I raise my head just long enough to call the doctor to make an appointment. I leave the office looking like a zombie from Michael Jackson’s Thriller video and drive the few miles to the surgery, oblivious to the world around me.
The questioning from the doctor makes me feel even more useless than I already do, yet I answer the questions honestly. Ten minutes later, armed with a prescription for Sertraline and a sick note, I leave the surgery and head home with instructions to do something useful and not sit at home and mope.
Staring at the note, I make that dreaded call to my manager.
Stress, anxiety and depression are what it says on the note.
Nine and a half weeks later…
And I’m back at work after trying several things to get me where I need to be and make sense of my life, but none of it seems to have moved me forward. I feel worse now than I did a few weeks ago.

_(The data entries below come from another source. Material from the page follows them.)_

(** [a < b]: defined on two numbers, two strings and two byte strings;
    [TypeError] otherwise. *)
Definition lt (a b : val) : res bool :=
  match num_of a, num_of b with
  | Some x, Some y => Ok (negb (Qle_bool y x))
  | _, _ =>
      match a, b with
      | VStr s, VStr t => Ok (String.ltb s t)
      | VBytes s, VBytes t => Ok (bytes_ltb s t)
      | _, _ => Raise TypeError
      end
  end.

(** [a > b] *)
Definition gt (a b : val) : res bool := lt b a.

Fixpoint str_repeat (n : nat) (s : string) : string :=
  match n with
  | O => EmptyString
  | S n' => String.append s (str_repeat n' s)
  end.

(** [a * b]: numbers multiply; a string or byte string is repeated by an
    int on either side; [TypeError] otherwise. *)
Definition mul (a b : val) : res val :=
  match a, b with
  | VStr s, _ =>
      match int_of b with
      | Some n => Ok (VStr (str_repeat (Z.to_nat n) s))
      | None => Raise TypeError
      end
  | _, VStr s =>
      match int_of a with
      | Some n => Ok (VStr (str_repeat (Z.to_nat n) s))
      | None => Raise TypeError
      end
  | VBytes s, _ =>
      match int_of b with
      | Some n => Ok (VBytes (List.concat (List.repeat s (Z.to_nat n))))
      | None => Raise TypeError
      end
  | _, VBytes s =>
      match int_of a with
      | Some n => Ok (VBytes (List.concat (List.repeat s (Z.to_nat n))))
      | None => Raise TypeError
      end
  | _, _ =>
      match int_of a, int_of b with
      | Some x, Some y => Ok (VInt (x * y))
      | _, _ =>
          match num_of a, num_of b with
          | Some x, Some y => Ok (VFloat (Qmult x y))
          | _, _ => Raise TypeError
          end
      end
  end.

Staring at my computer, I hear a voice behind me:
“Please come with me to see Sue.”
I look around and, my friend is staring at me, concerned.
“Who’s Sue?” I ask.
“She’s a medium.”
You can probably imagine the eye roll I gave her for suggesting something so ludicrous to me.

I was still in a mental fog and rapidly losing the will to live. I couldn’t understand what purpose going to see a medium would serve. I knew what a medium did, but I couldn’t get my head around it. I was desperate to find a solution to my problems so, I gave in to her nagging and went to see Sue. If I hadn’t, I don’t think I’d be here today.
To say I was amazed is an understatement.
“How do you know all this?” I found myself asking her as she was reeling off the information from my later Grandfather. It could only have been him. No one in the room, including my friend, knew his favourite flower was a Fuchsia because it reminded him of my early years and ballet classes.
The reading continued, and I walked out of the room in tears. I’m grateful for those tears and, that reading as it was the beginning of a fabulous new chapter in my life. That one reading gave me hope, strength and a determination to turn my life around.
Why am I telling you all this? Mediumship changed my life in more ways than one. It isn’t the be-all and end-all but, it certainly helped me get my life back on track. Whether you’re a believer or a sceptic, if you’re struggling, give it a go. It may just help you take that next step on your journey.